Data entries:
====================
(** * Growth Pattern API Gateway: the streamed and the synchronous calculation

    A shallow embedding of [api-gateway-python/main.py]: the validation of a
    request, the step loop, the MongoDB record and the event journal, and the
    exception handling of the two endpoints [calculate_growth_stream] and
    [calculate_growth].

    Python's exceptions, the two MongoDB collections, the generator's yielded
    chunks and [print] are threaded through a state-and-exception monad [M].
    A call to the store can raise: which calls do is read from a fault plan
    carried by the store, so every statement below quantifies over the
    failures of the store as well as over the request. *)

From Stdlib Require Import Ascii.
From Stdlib Require Import ZArith Uint63 PrimFloat SpecFloat FloatOps FloatAxioms
  FloatLemmas.
From stdpp Require Import base option list strings gmap sorting.

Local Open Scope Z_scope.
Set Warnings "-register-all".

(** ** Python values *)

(** A [datetime], in milliseconds on the clock of the run, and the
    [ObjectId] of a document. *)
Definition time := nat.
Definition ObjectId := nat.

(** A [str] built by an f-string, by [str(...)] or by [isoformat()]: the
    literal pieces are text, the formatted values are kept as values. *)
Inductive frag :=
| Lit (s : string)
| FmtFloat (x : float)
| FmtInt (n : Z)
| FmtTime (t : time)
| FmtOid (o : ObjectId).

Definition pystr := list frag.

Definition lit (s : string) : pystr := [Lit s].

(** What a dict literal holds and what [json.dumps] is given. *)
Inductive json :=
| JNone
| JStr (s : pystr)
| JInt (n : Z)
| JFloat (x : float)
| JTime (t : time)
| JObj (fields : list (string * json)).

(** Python's truth value, as [or] reads it. *)
Definition truthy (v : json) : bool :=
  match v with
  | JNone => false
  | JStr s => match s with [] | [Lit EmptyString] => false | _ => true end
  | JInt n => negb (n =? 0)
  | JFloat x => negb (x =? 0)%float
  | JTime _ => true
  | JObj fields => match fields with [] => false | _ => true end
  end.

(** [a or b] *)
Definition py_or (a b : json) : json := if truthy a then a else b.

(** [range(a, b)] *)
Definition py_range (a b : Z) : list Z :=
  map (fun k => a + Z.of_nat k) (seq 0 (Z.to_nat (b - a))).

(** ** Floating point *)

(** The conversion of an [int] operand to [float] in [base * i] and in
    [math.pow(base, i)]: the nearest double. *)
Definition float_of_int (n : Z) : float :=
  SF2Prim (binary_normalize prec emax n 0 false).

(** [base * i] with [i] an [int]: the IEEE product, which overflows to
    infinity without an exception. *)
Definition float_mul_int (x : float) (n : Z) : float :=
  (x * float_of_int n)%float.

Definition odd_int (n : Z) : bool := Z.odd n.

(** C's [pow(x, y)] for finite [x] and an integer [y]: the exact power,
    rounded to the nearest double (to infinity when it exceeds the range).
    The [pow] of a platform agrees with it up to the accuracy of its last
    bit. The endpoints call it with [y] from 1 to 100 only; a negative [y]
    is answered by the inverse of the opposite power. *)
Definition c_pow (x : float) (y : Z) : float :=
  match y with
  | Z0 => one
  | Zpos _ =>
      match Prim2SF x with
      | S754_finite s m e =>
          SF2Prim (binary_normalize prec emax
                     (if s && odd_int y then - (Z.pos m ^ y) else Z.pos m ^ y)
                     (e * y) false)
      | S754_zero s => if s && odd_int y then neg_zero else zero
      | _ => x
      end
  | Zneg _ =>
      match Prim2SF x with
      | S754_finite s m e =>
          let d := SF2Prim (binary_normalize prec emax
                              (if s && odd_int y then - (Z.pos m ^ (- y)) else Z.pos m ^ (- y))
                              (e * (- y)) false) in
          (one / d)%float
      | S754_zero s => if s && odd_int y then neg_infinity else infinity
      | _ => x
      end
  end.

(** ** Exceptions *)

Inductive exn :=
| HTTPException (status_code : Z) (detail : pystr)
| OverflowError (msg : string)
| ValueError (msg : string)
| InvalidId
| PyMongoError (msg : string).

(** [str(e)] *)
Definition str_exn (e : exn) : pystr :=
  match e with
  | HTTPException c d => d
  | OverflowError m => lit m
  | ValueError m => lit m
  | InvalidId => lit "not a valid ObjectId"
  | PyMongoError m => lit m
  end.

Inductive res (A : Type) :=
| Ret (a : A)
| Raise (e : exn).
Arguments Ret {A} a.
Arguments Raise {A} e.

(** [math.pow(x, y)] with [y] an [int]: CPython answers the special values
    itself, and turns an infinite result of finite operands into
    [OverflowError("math range error")] (a zero base with a negative exponent
    into [ValueError]). *)
Definition math_pow (x : float) (y : Z) : res float :=
  if is_nan x then Ret (if y =? 0 then one else x)
  else if is_infinity x then
    Ret (if 0 <? y then (if odd_int y then x else abs x)
         else if y =? 0 then one
         else if odd_int y && get_sign x then neg_zero else zero)
  else
    let r := c_pow x y in
    if is_nan r then Raise (ValueError "math domain error")
    else if is_infinity r then
      if is_zero x then Raise (ValueError "math domain error")
      else Raise (OverflowError "math range error")
    else Ret r.

(** ** The two collections *)

(** A document of [calculations_collection]; the fields that [$set] adds are
    absent ([None]) until then. *)
Record calc_document := CalculationDoc {
  doc_base : float;
  doc_exponent : Z;
  doc_status : string;
  doc_started_at : time;
  doc_completed_at : json;
  doc_linear_result : option float;
  doc_exponential_result : option float;
  doc_total_steps : option Z
}.

(** A document of [events_collection]. *)
Record event_document := EventDoc {
  ev_calculation_id : pystr;
  ev_event_type : string;
  ev_message : pystr;
  ev_timestamp : time;
  ev_data : json
}.

(** The calls the two endpoints make to the store. *)
Inductive store_op :=
| CalcInsertOne (doc : calc_document)
| CalcUpdateOne (oid : ObjectId) (status : string) (completed_at : time)
                (linear_result exponential_result : float) (total_steps : Z)
| EventInsertOne (doc : event_document).

(** A call the store received and whether it raised. *)
Record store_call := StoreCall {
  call_op : store_op;
  call_error : option string
}.

(** The store: the two collections, the next identifier the driver hands out,
    the calls received so far (oldest first), and the fault plan: the head
    says whether the next call raises, an exhausted plan means no fault. *)
Record mongo := Mongo {
  calculations_collection : gmap ObjectId calc_document;
  events_collection : list event_document;
  next_oid : ObjectId;
  store_calls : list store_call;
  faults : list (option string)
}.

(** ** The state of a run *)

(** The store, the clock read by [datetime.utcnow()], what [print] wrote,
    the chunks the generator yielded so far, and the local [calculation_id],
    unbound until the assignment that follows [insert_one]. *)
Record state := State {
  db : mongo;
  clock : time;
  stdout : list pystr;
  yielded : list json;
  local_calculation_id : option pystr
}.

Definition set_db (s : state) (m : mongo) : state :=
  State m (clock s) (stdout s) (yielded s) (local_calculation_id s).

Definition M (A : Type) : Type := state -> res A * state.

Definition ret {A} (a : A) : M A := fun s => (Ret a, s).

Definition raise {A} (e : exn) : M A := fun s => (Raise e, s).

Definition bind {A B} (m : M A) (k : A -> M B) : M B :=
  fun s =>
    match m s with
    | (Ret a, s') => k a s'
    | (Raise e, s') => (Raise e, s')
    end.

(** [try: m  except Exception as e: h e] *)
Definition try_except {A} (m : M A) (h : exn -> M A) : M A :=
  fun s =>
    match m s with
    | (Ret a, s') => (Ret a, s')
    | (Raise e, s') => h e s'
    end.

Definition lift {A} (r : res A) : M A := fun s => (r, s).

Declare Scope py_scope.
Delimit Scope py_scope with py.
Notation "x <- m ;; k" := (bind m (fun x => k))
  (at level 100, m at next level, right associativity) : py_scope.
Notation "m ;; k" := (bind m (fun _ => k))
  (at level 100, right associativity) : py_scope.
Local Open Scope py_scope.

(** [for x in xs: body x] *)
Fixpoint for_each {A} (xs : list A) (body : A -> M unit) : M unit :=
  match xs with
  | [] => ret tt
  | x :: xs' => body x ;; for_each xs' body
  end.

(** A loop that grows local lists: [acc] is their value so far. *)
Fixpoint for_fold {A S} (xs : list A) (acc : S) (body : A -> S -> M S) : M S :=
  match xs with
  | [] => ret acc
  | x :: xs' => acc' <- body x acc ;; for_fold xs' acc' body
  end.

(** [datetime.utcnow()]: the clock, which the two sleeps of the generator
    advance. *)
Definition utcnow : M time := fun s => (Ret (clock s), s).

(** [await asyncio.sleep(ms / 1000)] *)
Definition asyncio_sleep (ms : nat) : M unit :=
  fun s => (Ret tt, State (db s) (clock s + ms)%nat (stdout s) (yielded s)
                          (local_calculation_id s)).

(** [print(line)] *)
Definition print (line : pystr) : M unit :=
  fun s => (Ret tt, State (db s) (clock s) (stdout s ++ [line]) (yielded s)
                          (local_calculation_id s)).

(** [yield f"data: {json.dumps(payload)}\n\n"] *)
Definition yield_data (payload : json) : M unit :=
  fun s => (Ret tt, State (db s) (clock s) (stdout s) (yielded s ++ [payload])
                          (local_calculation_id s)).

(** The assignment [calculation_id = ...] and ['calculation_id' in locals()]. *)
Definition bind_calculation_id (cid : pystr) : M unit :=
  fun s => (Ret tt, State (db s) (clock s) (stdout s) (yielded s) (Some cid)).

Definition locals_calculation_id : M (option pystr) :=
  fun s => (Ret (local_calculation_id s), s).

(** ** Calls to the store *)

(** The store takes a call: it raises when the fault plan says so and leaves
    the collections as they were, else it applies [effect]; the call is
    recorded either way. *)
Definition mongo_call (op : store_op) (effect : mongo -> mongo) (m : mongo)
  : option string * mongo :=
  let fault := match faults m with f :: _ => f | [] => None end in
  let m1 := match fault with Some _ => m | None => effect m end in
  (fault,
   Mongo (calculations_collection m1) (events_collection m1) (next_oid m1)
         (store_calls m ++ [StoreCall op fault]) (tail (faults m))).

Definition store (op : store_op) (effect : mongo -> mongo) : M unit :=
  fun s =>
    match mongo_call op effect (db s) with
    | (Some msg, m') => (Raise (PyMongoError msg), set_db s m')
    | (None, m') => (Ret tt, set_db s m')
    end.

(** [calculations_collection.insert_one(doc).inserted_id] *)
Definition calculations_insert_one (doc : calc_document) : M ObjectId :=
  oid <- (fun s => (Ret (next_oid (db s)), s)) ;;
  store (CalcInsertOne doc)
    (fun m => Mongo (<[oid := doc]> (calculations_collection m))
                    (events_collection m) (S oid) (store_calls m) (faults m)) ;;
  ret oid.

(** What [$set] does to the document it matches. *)
Definition set_fields (status : string) (completed_at : time)
    (linear_result exponential_result : float) (total_steps : Z)
    (d : calc_document) : calc_document :=
  CalculationDoc (doc_base d) (doc_exponent d) status (doc_started_at d)
    (JTime completed_at) (Some linear_result) (Some exponential_result)
    (Some total_steps).

(** [calculations_collection.update_one({"_id": oid}, {"$set": {...}})] *)
Definition calculations_update_one (oid : ObjectId) (status : string)
    (completed_at : time) (linear_result exponential_result : float)
    (total_steps : Z) : M unit :=
  store (CalcUpdateOne oid status completed_at linear_result exponential_result
           total_steps)
    (fun m =>
       Mongo (alter (set_fields status completed_at linear_result
                       exponential_result total_steps)
                oid (calculations_collection m))
             (events_collection m) (next_oid m) (store_calls m) (faults m)).

(** [events_collection.insert_one(doc)] *)
Definition events_insert_one (doc : event_document) : M unit :=
  store (EventInsertOne doc)
    (fun m => Mongo (calculations_collection m) (events_collection m ++ [doc])
                    (next_oid m) (store_calls m) (faults m)).

(** [str(oid)] and [ObjectId(s)] *)
Definition str_oid (oid : ObjectId) : pystr := [FmtOid oid].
====================
• Exercise: The expected answer is an exact copy of the lines above, beginning at the line with "Ret (if 0 <?" and ending at the line with "(** The store, the", with both ends in.

• Reply:
    Ret (if 0 <? y then (if odd_int y then x else abs x)
         else if y =? 0 then one
         else if odd_int y && get_sign x then neg_zero else zero)
  else
    let r := c_pow x y in
    if is_nan r then Raise (ValueError "math domain error")
    else if is_infinity r then
      if is_zero x then Raise (ValueError "math domain error")
      else Raise (OverflowError "math range error")
    else Ret r.

(** ** The two collections *)

(** A document of [calculations_collection]; the fields that [$set] adds are
    absent ([None]) until then. *)
Record calc_document := CalculationDoc {
  doc_base : float;
  doc_exponent : Z;
  doc_status : string;
  doc_started_at : time;
  doc_completed_at : json;
  doc_linear_result : option float;
  doc_exponential_result : option float;
  doc_total_steps : option Z
}.

(** A document of [events_collection]. *)
Record event_document := EventDoc {
  ev_calculation_id : pystr;
  ev_event_type : string;
  ev_message : pystr;
  ev_timestamp : time;
  ev_data : json
}.

(** The calls the two endpoints make to the store. *)
Inductive store_op :=
| CalcInsertOne (doc : calc_document)
| CalcUpdateOne (oid : ObjectId) (status : string) (completed_at : time)
                (linear_result exponential_result : float) (total_steps : Z)
| EventInsertOne (doc : event_document).

(** A call the store received and whether it raised. *)
Record store_call := StoreCall {
  call_op : store_op;
  call_error : option string
}.

(** The store: the two collections, the next identifier the driver hands out,
    the calls received so far (oldest first), and the fault plan: the head
    says whether the next call raises, an exhausted plan means no fault. *)
Record mongo := Mongo {
  calculations_collection : gmap ObjectId calc_document;
  events_collection : list event_document;
  next_oid : ObjectId;
  store_calls : list store_call;
  faults : list (option string)
}.

(** ** The state of a run *)

(** The store, the clock read by [datetime.utcnow()], what [print] wrote,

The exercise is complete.